As for Sony’s allegedly infringing use of Jones’s likeness, the court stated, citing ETW Corp. v. Jireh Publishing, Inc. (6th Cir. 2003), that “as a general rule, a person’s image or likeness cannot function as a trademark” because it does not “perform the trademark function of designation.” Here, McKenna “did not present evidence of any such consistent use of a photograph or likeness of Jones, or any evidence that Jones’s likeness otherwise performs the ‘trademark function of designation.’” Instead, she “broadly claim[ed] rights to images and portrayals that she believes resemble Jones’s likeness,” which is insufficient, according to the court. 

McKenna lodged a petition for a writ of certiorari with the Supreme Court in early September, arguing that the California Court of Appeal applied “the Lanham Act restrictively so as not to apply to the unauthorized use of a celebrity’s persona in a commercial movie as trademark infringement.”

She further asserted that several federal circuit courts – including the Sixth, Ninth, and Third Circuits – “have held that a celebrity’s persona is a trademark under the false endorsement prong of the Lanham Act,” and as a result, the court “should logically extend the same definition to trademark infringement.” In Parks v.

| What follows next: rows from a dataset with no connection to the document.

Definition required_actions : list string :=
  ["ACTION REQUIRED:";
   "";
   "1. Move secrets to environment variables:";
   "   - Add the secret value to .env (create if needed)";
   "   - Update the code to use os.environ.get('VAR_NAME') or process.env.VAR_NAME";
   "   - Add the variable name (not value) to .env.example";
   "";
   "2. Example fix:";
   "   BEFORE: api_key = 'sk-abc123...'";
   "   AFTER:  api_key = os.environ.get('API_KEY')";
   "";
   "3. If this is a FALSE POSITIVE (test data, example, mock):";
   "   - Add the file pattern to .secretsignore";
   "   - Example: echo 'tests/fixtures/' >> .secretsignore";
   "";
   "After fixing, stage the changes with 'git add .' and retry the commit."].

Definition _format_secret_error {W} (sc : Scanner W) (found : list SecretMatch) : ValidationResult :=
  let files := foldl (fun d m => add_match m d) [] found in
  refuse (join nl
    (["SECRETS DETECTED - COMMIT BLOCKED"; "";
      "The following potential secrets were found in staged files:"; ""]
     ++ flat_map (fun f => ("File: " +:+ f.1) :: flat_map (match_lines (redacted_fingerprint sc)) f.2 ++ [""]) files
     ++ required_actions)).

(** [" -c " in f" {lowered} "] and the other signs in a command that cannot be split. *)
Definition looks_dangerous (command_string : string) : bool :=
  let lowered := lower command_string in
  let padded := " " +:+ lowered +:+ " " in
  contains " -c " padded
  || existsb (fun f => contains f lowered) _DANGEROUS_GIT_FLAGS
  || (contains " config " padded && existsb _is_dangerous_git_config (split_words "" lowered)).

Section Validators.
Context {W E : Type} (getcwd : string) (hooks : CommitHooks W).
Abbreviation M := (Eff (Ctx W) E).

Definition spec_artifacts (out : string) : list string :=
  keep (startswith ".aifactory/") (keep (fun f => negb (is_empty f)) (split_on newline (strip out))).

La Face Records, 329 F.3d 437 (6th Cir. 2003); White v. Samsung Elecs. Am., Inc., 971 F.2d 1395 (9th Cir. 1992); Facenda v. N.F.L. Films, Inc., 542 F.3d 1007 (3d Cir. 2008); and Cairns v. Franklin Mint Co., 24 F. Supp. 2d 1013 (C.D. Cal. 1998), for example, the courts, which “view[ed] the celebrity’s persona as his trademark,” got the issue “right,” per McKenna. 

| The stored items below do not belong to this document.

Fixpoint _skip_time_opts (skip : bool) (l : list string) : res nat :=
  match l with
  | [] => Ok 0
  | tok :: l' =>
      if skip then S <$> _skip_time_opts false l'
      else if startswith "-" tok then
        if String.eqb tok "--" then Ok 1
        else if key_in _TIME_VALUE_OPTS tok then S <$> _skip_time_opts true l'
        else if key_in _TIME_FLAG_OPTS tok || startswith "--format=" tok || startswith "--output=" tok
        then S <$> _skip_time_opts false l'
        else refused
      else Ok 0
  end.

Definition skip_prefix_opts (name : string) (l : list string) : res (option nat) :=
  if String.eqb name "command" then Ok (_skip_command_opts l)
  else if String.eqb name "exec" then Some <$> _skip_exec_opts false l
  else if String.eqb name "timeout" then Ok (Some (_skip_timeout_opts false l))
  else Some <$> _skip_time_opts false l.

(** ** Package runners *)

Definition _RUNNER_FLAGS : list string :=
  ["--no"; "-q"; "--quiet"; "--ignore-existing"; "--no-install"; "--include-workspace-root"; "--workspaces";
   "-ws"].
Definition _RUNNER_VALUE_OPTS : list string := ["-w"; "--workspace"].

Definition _RUNNER_SUBCOMMANDS : list (string * list (list string)) :=
  [("pnpm", [["exec"]; ["dlx"]]); ("yarn", [["exec"]; ["dlx"]]); ("bun", [["x"]; ["run"]]);
   ("uv", [["tool"; "run"]; ["run"]]); ("pipx", [["run"]])].

(** The flags and the options with a value each tool reads before its subcommand. *)
Definition _RUNNER_GLOBALS : list (string * (list string * list string)) :=
  [("pnpm", (["-r"; "--recursive"; "-w"; "--workspace-root"; "-s"; "--silent"; "--parallel"; "--stream"],
             ["--filter"; "-F"; "-C"; "--dir"]));
   ("yarn", (["-s"; "--silent"], ["--cwd"]));
   ("bun", (["--bun"; "--silent"], ["--cwd"]))].

Definition _YARN_FOREACH_OPTS : list string * list string :=
  (["-A"; "--all"; "-R"; "--recursive"; "-W"; "--worktree"; "-p"; "--parallel"; "-i"; "--interlaced"; "-t";
    "--topological"; "--topological-dev"; "-v"; "--verbose"],
   ["--include"; "--exclude"; "--from"; "-j"; "--jobs"]).

Definition _RUNNER_BUILTINS : list (string * list string) :=
  [("pnpm",
    ["add"; "approve-builds"; "audit"; "bin"; "c"; "cache"; "cat-file"; "cat-index"; "config";
     "create"; "dedupe"; "deploy"; "doctor"; "env"; "fetch"; "find-hash"; "help"; "i";
     "ignored-builds"; "import"; "init"; "install"; "install-test"; "it"; "la"; "licenses"; "link";
     "list"; "ll"; "ln"; "ls"; "outdated"; "pack"; "patch"; "patch-commit"; "patch-remove";
     "prune"; "publish"; "rb"; "rebuild"; "remove"; "rm"; "root"; "run"; "run-script";
     "self-update"; "server"; "setup"; "start"; "store"; "t"; "test"; "tst"; "un"; "uninstall";
     "unlink"; "up"; "update"; "upgrade"; "why"]);
   ("yarn",
    ["add"; "audit"; "autoclean"; "bin"; "cache"; "check"; "config"; "constraints"; "create";
     "dedupe"; "explain"; "generate-lock-entry"; "global"; "help"; "import"; "info"; "init";
     "install"; "licenses"; "link"; "list"; "login"; "logout"; "npm"; "outdated"; "owner"; "pack";
     "patch"; "patch-commit"; "plugin"; "policies"; "publish"; "rebuild"; "remove"; "run";
     "search"; "set"; "stage"; "tag"; "team"; "test"; "unlink"; "unplug"; "up"; "upgrade";
     "upgrade-interactive"; "version"; "versions"; "why"; "workspaces"]);
   ("bun",
    ["a"; "add"; "audit"; "build"; "c"; "completions"; "create"; "help"; "i"; "info"; "init";
     "install"; "link"; "outdated"; "patch"; "patch-commit"; "pm"; "publish"; "remove"; "repl";
     "rm"; "test"; "unlink"; "update"; "upgrade"; "why"])].

Definition _NPM_GLOBAL_FLAGS : list string :=
  ["-g"; "--global"; "-s"; "--silent"; "-q"; "--quiet"; "-d"; "--verbose"; "-y"; "--yes"; "-ws";
   "--workspaces"; "--include-workspace-root"; "-v"; "--version"; "-h"; "--help"].
Definition _NPM_GLOBAL_VALUE_OPTS : list string :=
  ["-w"; "--workspace"; "--prefix"; "--loglevel"; "--registry"].
Definition _NPM_SUBCOMMAND_OPTS : list string :=
  ["--save"; "-S"; "--save-dev"; "-D"; "--save-exact"; "-E"; "--save-optional"; "-O";
   "--save-peer"; "--no-save"; "--omit"; "--include"; "--production"; "--only";
   "--legacy-peer-deps"; "--strict-peer-deps"; "--ignore-scripts"; "--no-audit"; "--no-fund";
   "--force"; "-f"; "--dry-run"; "--json"; "--parseable"; "--depth"; "--all"; "-a";
   "--audit-level"; "--if-present"; "--long"; "-l"; "--prefer-offline"; "--prefer-online";
   "--offline"; "--no-package-lock"; "--package-lock-only"; "--frozen-lockfile";
   "--no-git-tag-version"].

Against this background, McKenna (unsuccessfully) argued in her petition that the Supreme Court “should grant certiorari because the courts need guidance as to the application of the Lanham Act to commercial infringement on the trademark of celebrity persona,” stating that “although the courts have settled that a celebrity persona is a trademark for false endorsement purposes, they have yet to make the logical extension to trademark infringement, leaving movie producers free to use celebrity personas without their consent.” 

The case is McKenna v. Sony Pictures Entm’t, No. B304256 (Cal. Ct. App.)